Getting your independence back doesn’t mean giving up your love or thinking about breaking up. You can have different hobbies, like different music and go on vacation separately and still love each other In a healthy and personal way. Because each person’s independence in a relationship allows it to thrive – and it can also save a marriage.

Symbiotic relationships between parent and child

Symbiotic relationships do not arise solely from love relationships between two or more people. Parents can also enter into a symbiotic relationship with their child where the child cannot develop personally. A mother cannot stand her child’s independence, and an anxious child can have problems with isolation.
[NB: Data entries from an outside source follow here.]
(** X18. Reading the refresh token from a [Cookie] header. Without a
    header, or with an empty one, the result is [null]. With a header
    [c1; ...; refresh_token=v; ...], where no earlier cookie starts with
    [refresh_token=], the first such cookie is the one read and what
    follows it is ignored; the result is the part of [v] before its
    first [=] (so [v] itself when it holds none) and [null] when that
    part is empty. *)
Theorem getRefreshTokenFromCookie_reads (before after : list string) (v : string) :
  getRefreshTokenFromCookie None = None /\
  getRefreshTokenFromCookie (Some "") = None /\
  (forallb other_cookie before = true -> cookie_text v = true ->
   let header := join "; " (before ++ ("refresh_token=" ++ v) :: after) in
   getRefreshTokenFromCookie (Some header) = read_value v /\
   (lacks "=" v = true -> v <> "" -> getRefreshTokenFromCookie (Some header) = Some v)).
Proof.
  split; [reflexivity |]. split; [reflexivity |].
  intros Hb Hv. cbv zeta. rewrite (read_refresh_cookie before after v Hb Hv).
  split; [reflexivity |].
  intros Heq Hne. unfold read_value. rewrite split_lacks by exact Heq. cbn [hd].
  apply AuthStoreFacts.truthy_nonempty in Hne. now rewrite Hne.
Qed.

Lemma getRefreshTokenFromCookie_reads_witness :
  getRefreshTokenFromCookie (Some "sid=1; theme=dark; refresh_token=abc.def; refresh_token=zzz")
  = Some "abc.def" /\
  getRefreshTokenFromCookie (Some "refresh_token=abc==") = Some "abc".
Proof.
  split.
  - apply (getRefreshTokenFromCookie_reads ["sid=1"; "theme=dark"] ["refresh_token=zzz"]
             "abc.def"); [reflexivity | reflexivity | reflexivity | discriminate].
  - apply (getRefreshTokenFromCookie_reads [] [] "abc=="); reflexivity.
Defined.

(** ** Writing the cookie *)

Lemma strip_end_solid (s : string) : solid s = true -> Site.strip_end s = s.
Proof.
  induction s as [| c s IH]; [reflexivity |].
  cbn [solid Site.strip_end]. intros H. apply andb_prop in H as [Hc Hs].
  rewrite (IH Hs). apply negb_true_iff in Hc. rewrite Hc. destruct s; reflexivity.
Qed.

Lemma strip_end_app_keep (a b : string) :
  Site.strip_end b = b -> b <> "" -> Site.strip_end (a ++ b) = a ++ b.
Proof.
  intros Hb Hne. induction a as [| c a IH].
  - rewrite append_nil. exact Hb.
  - rewrite append_cons. cbn [Site.strip_end]. rewrite IH.
    destruct (a ++ b) eqn:Hab; [| reflexivity].
    destruct a; [rewrite append_nil in Hab; contradiction | rewrite append_cons in Hab];
      discriminate Hab.
Qed.

Lemma digits_solid (d : Decimal.uint) :
  solid (DecimalString.NilEmpty.string_of_uint d) = true.
Proof. induction d; cbn; auto. Qed.

Lemma number_solid (n : Z) :
  solid (number_to_string n) = true /\ number_to_string n <> "".
Proof.
  unfold number_to_string.
  destruct (Z.to_int n) as [d | d]; cbn [DecimalString.NilZero.string_of_int].
  - destruct d; cbn; try (split; [apply digits_solid | discriminate]).
    split; [reflexivity | discriminate].
  - split; [| discriminate]. cbn [solid].
    destruct d; cbn; try apply digits_solid. reflexivity.
Qed.

(** The cookie line is a normalized header value. *)
Lemma cookie_line_normal (env : Env) (t : string) (n : Z) :
  Site.normalize (cookie_line env t n) = cookie_line env t n.
Proof.
  destruct (number_solid n) as [Hsolid Hne].
  assert (Hage : Site.strip_end ("Max-Age=" ++ number_to_string n)
                 = "Max-Age=" ++ number_to_string n).
  { apply strip_end_app_keep; [now apply strip_end_solid | exact Hne]. }
  assert (Hnonempty : forall c a b, String c a ++ b <> "").
  { intros c a b. rewrite append_cons. discriminate. }
  unfold Site.normalize, cookie_line. cbv zeta.
  destruct (is_string (NODE_ENV env) "production"); cbn [List.app join];
    rewrite !append_cons; cbn [Site.strip_start Site.http_space];
    rewrite <- !append_cons;
    repeat (apply strip_end_app_keep; [| apply Hnonempty]);
    exact Hage.
Qed.

Lemma setRefreshTokenCookie_run (valid_header : string -> bool) (header_error : Thrown)
    (env : Env) (ref : nat) (t : string) (maxAge : option Z) (s : Service) :
  let n := match maxAge with Some n => n | None => thirty_days end in
  setRefreshTokenCookie valid_header header_error env ref t maxAge s
  = if valid_header (cookie_line env t n) then
      (Returned ref,
       {| heap := alter (with_cookie env t n) ref (heap s);
          next_ref := next_ref s;
          printed := (printed s
                      ++ [(GoogleCallback.Log,
                           "[TokenService] Refresh Token을 HttpOnly 쿠키에 저장 완료")])%list |})
    else (Threw header_error, s).
Proof.
  cbv zeta.
  transitivity
    (ebind (headers_set valid_header header_error ref "Set-Cookie"
              (cookie_line env t match maxAge with Some n => n | None => thirty_days end))
       (fun _ =>
          ebind (print GoogleCallback.Log
                   "[TokenService] Refresh Token을 HttpOnly 쿠키에 저장 완료")
            (fun _ => eret ref)) s).
  { unfold setRefreshTokenCookie, cookie_line.
    destruct (is_string (NODE_ENV env) "production"); destruct maxAge; reflexivity. }
  unfold headers_set, with_cookie, ebind, eret, ethrow, update, print.
  rewrite cookie_line_normal.
  destruct (valid_header _); reflexivity.
Qed.

(** X19. [setRefreshTokenCookie], for a whole number of seconds. When
    [Headers] accepts the cookie line, the call puts exactly that one
    [Set-Cookie] value on the response it is given, replacing any the
    response had, and returns that response: [refresh_token=<token>] with
    [HttpOnly], [SameSite=Strict], [Path=/] and [Max-Age] (30 days unless
    given), and with [Secure] exactly when [NODE_ENV] is [production];
    no other response is touched; read as a cookie header, the line gives
    back the token (up to its first [=]). When [Headers] does not accept
    the line, the call throws and nothing is changed. *)
Theorem setRefreshTokenCookie_writes (valid_header : string -> bool)
    (header_error : Thrown) (env : Env) (ref : nat) (t : string)
    (maxAge : option Z) (s : Service) (r : NextResponse) :
  let n := match maxAge with Some n => n | None => 30 * 24 * 60 * 60 end in
  let pair := "refresh_token=" ++ t in
  let age := "Max-Age=" ++ number_to_string n in
  let line :=
    join "; "
      (pair :: "HttpOnly" ::
       List.app (if is_string (NODE_ENV env) "production" then ["Secure"] else [])
                ["SameSite=Strict"; "Path=/"; age]) in
  let call := setRefreshTokenCookie valid_header header_error env ref t maxAge s in
  heap s !! ref = Some r ->
  safe_integer n = true ->
  (valid_header line = true ->
   fst call = Returned ref /\
   (exists r', heap (snd call) !! ref = Some r' /\
               res_headers r' !! "set-cookie" = Some [line] /\
               (forall name, name <> "set-cookie" ->
                             res_headers r' !! name = res_headers r !! name) /\
               res_status r' = res_status r /\ res_body r' = res_body r) /\
   (forall other, other <> ref -> heap (snd call) !! other = heap s !! other) /\
   (cookie_text t = true -> getRefreshTokenFromCookie (Some line) = read_value t)) /\
  (valid_header line = false -> call = (Threw header_error, s)).
Proof.
  cbv zeta. intros Hr _. rewrite setRefreshTokenCookie_run. cbv zeta.
  set (n := match maxAge with Some n => n | None => thirty_days end).
  split; intros Hvalid;
    [ change (valid_header (cookie_line env t n) = true) in Hvalid
    | change (valid_header (cookie_line env t n) = false) in Hvalid ];
    rewrite Hvalid; [| reflexivity].
  cbn [fst snd heap].
  split; [reflexivity |]. split; [| split].
  - eexists. split; [rewrite lookup_alter_eq, Hr; reflexivity |].
    unfold with_cookie, set_header, cookie_line. cbn [res_headers res_status res_body].
    change (Site.toLowerCase "Set-Cookie") with "set-cookie".
    split; [apply lookup_insert_eq |].
    split; [| split; reflexivity].
    intros name Hname. now rewrite lookup_insert_ne.
  - intros other Hother. now rewrite lookup_alter_ne.
  - intros Ht.
    apply (read_refresh_cookie [] _ t); [reflexivity | exact Ht].
Qed.

Lemma setRefreshTokenCookie_writes_witness :
  (exists r',
     heap (snd (setRefreshTokenCookie ServerSpec.printable ServerSpec.header_rejected
                  ServerSpec.production 0 "abc.def" None one_response)) !! 0%nat
     = Some r' /\
     res_headers r' !! "set-cookie"
     = Some ["refresh_token=abc.def; HttpOnly; Secure; SameSite=Strict; Path=/; Max-Age=2592000"]) /\
  setRefreshTokenCookie ServerSpec.printable ServerSpec.header_rejected
    ServerSpec.production 0 (String "010" "abc") None one_response
  = (Threw ServerSpec.header_rejected, one_response).
Proof.
  split.
  - destruct (proj1 (setRefreshTokenCookie_writes ServerSpec.printable
                       ServerSpec.header_rejected ServerSpec.production 0 "abc.def" None
                       one_response
                       {| res_status := 200; res_headers := ∅; res_body := "{}" |}
                       eq_refl eq_refl) eq_refl)
      as (_ & (r' & Hr' & Hline & _) & _).
    exists r'. split; [exact Hr' | exact Hline].
  - apply (proj2 (setRefreshTokenCookie_writes ServerSpec.printable
                    ServerSpec.header_rejected ServerSpec.production 0
                    (String "010" "abc") None one_response
                    {| res_status := 200; res_headers := ∅; res_body := "{}" |}
                    eq_refl eq_refl)).
    reflexivity.
Defined.

(** X20. [handleLoginSuccess], for a whole number of seconds. Without a
    refresh token ([null], undefined or empty) it changes no response and
    returns the one it was given. With one it writes the cookie on that
    response, with the given [maxAge], or 30 days when none is given or
    it is 0; if [Headers] does not accept the cookie line, the call
    throws there and changes nothing. After the cookie is written, if a
    [redirectUrl] is given, what the call returns is a new redirect
    response, not the response that carries the cookie. *)
Theorem handleLoginSuccess_result (valid_header : string -> bool)
    (header_error : Thrown) (env : Env)
    (redirect_response : string -> Thrown + NextResponse)
    (ref : nat) (refreshToken : option string) (options : option LoginOptions)
    (s : Service) (r : NextResponse) :
  let call :=
    handleLoginSuccess valid_header header_error env redirect_response ref
      refreshToken options s in
  let maxAge := match options with Some o => opt_maxAge o | None => None end in
  let redirectUrl := match options with Some o => opt_redirectUrl o | None => None end in
  let n := match maxAge with Some 0 | None => 2592000 | Some m => m end in
  heap s !! ref = Some r ->
  (ref < next_ref s)%nat ->
  safe_integer n = true ->
  (truthy_opt refreshToken = false ->
   fst call = Returned ref /\ heap (snd call) = heap s) /\
  (forall t, refreshToken = Some t -> t <> "" ->
   (valid_header (cookie_line env t n) = false -> call = (Threw header_error, s)) /\
   (valid_header (cookie_line env t n) = true ->
    heap (snd call) !! ref = Some (with_cookie env t n r) /\
    (truthy_opt redirectUrl = false -> fst call = Returned ref) /\
    (forall url fresh,
       redirectUrl = Some url -> url <> "" -> redirect_response url = inr fresh ->
       exists ref', fst call = Returned ref' /\ ref' <> ref /\
                    heap (snd call) !! ref' = Some fresh))).
Proof.
  cbv zeta. intros Hr Hlt _. unfold handleLoginSuccess. split.
  - intros ->. cbn. split; reflexivity.
  - intros t -> Ht. apply AuthStoreFacts.truthy_nonempty in Ht.
    cbn [truthy_opt template negb]. rewrite Ht. cbn [negb].
    unfold ebind. rewrite setRefreshTokenCookie_run. cbv zeta.
    assert (Hn : number_or match options with Some o => opt_maxAge o | None => None end
                           (30 * 24 * 60 * 60)
                 = match match options with Some o => opt_maxAge o | None => None end with
                   | Some 0 | None => 2592000
                   | Some m => m
                   end).
    { destruct options as [[[[| m | m] |] u] |]; reflexivity. }
    rewrite Hn.
    split; intros Hvalid; rewrite Hvalid; [reflexivity |].
    destruct (truthy_opt match options with Some o => opt_redirectUrl o | None => None end)
      eqn:Hurl.
    + unfold NextResponse_redirect. cbn [heap next_ref printed].
      destruct (redirect_response _) as [e | fresh0] eqn:Hred; cbn [fst snd heap].
      * split; [rewrite lookup_alter_eq, Hr; reflexivity |].
        split; [discriminate |].
        intros url fresh Hu _ Hf. rewrite Hu in Hred. cbn in Hred. congruence.
      * split; [rewrite lookup_insert_ne by lia; rewrite lookup_alter_eq, Hr; reflexivity |].
        split; [discriminate |].
        intros url fresh Hu _ Hf. rewrite Hu in Hred. cbn in Hred.
        exists (next_ref s). split; [reflexivity |]. split; [lia |].
        rewrite lookup_insert_eq. congruence.
    + cbn [eret fst snd heap].
      split; [rewrite lookup_alter_eq, Hr; reflexivity |].
      split; [reflexivity |].
      intros url fresh Hu Hne _. rewrite Hu in Hurl. cbn in Hurl.
      apply AuthStoreFacts.truthy_nonempty in Hne. congruence.
Qed.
Both people can quickly fall into a symbiotic relationship.

Symptoms of the symbiotic relationship between parent (usually mother) and child:

  • The child is given permanent protection
  • Unpleasant activities are removed
  • Family constellation spends a lot of time together
  • The child does not develop his own hobbies
  • There is no circle of friends

Also in this case the search for a curative treatment is important, To ensure that all individuals have their own space for personal development and development.

One can separate from a symbiotic relationship as a partner, partner, mother or father, but in order to do so, it must be recognized, defined, and resolved. Everyone has the right to live their life according to their own ideas. If you are in a symbiotic relationship, talk to friends about your condition and how you are feeling, and seek psychological support together. Your family can also support you.

You may also be interested in these types of relationships: open relationship, relationship interdependence, soulmate love, broken relationship, true love, promiscuity and platonic love.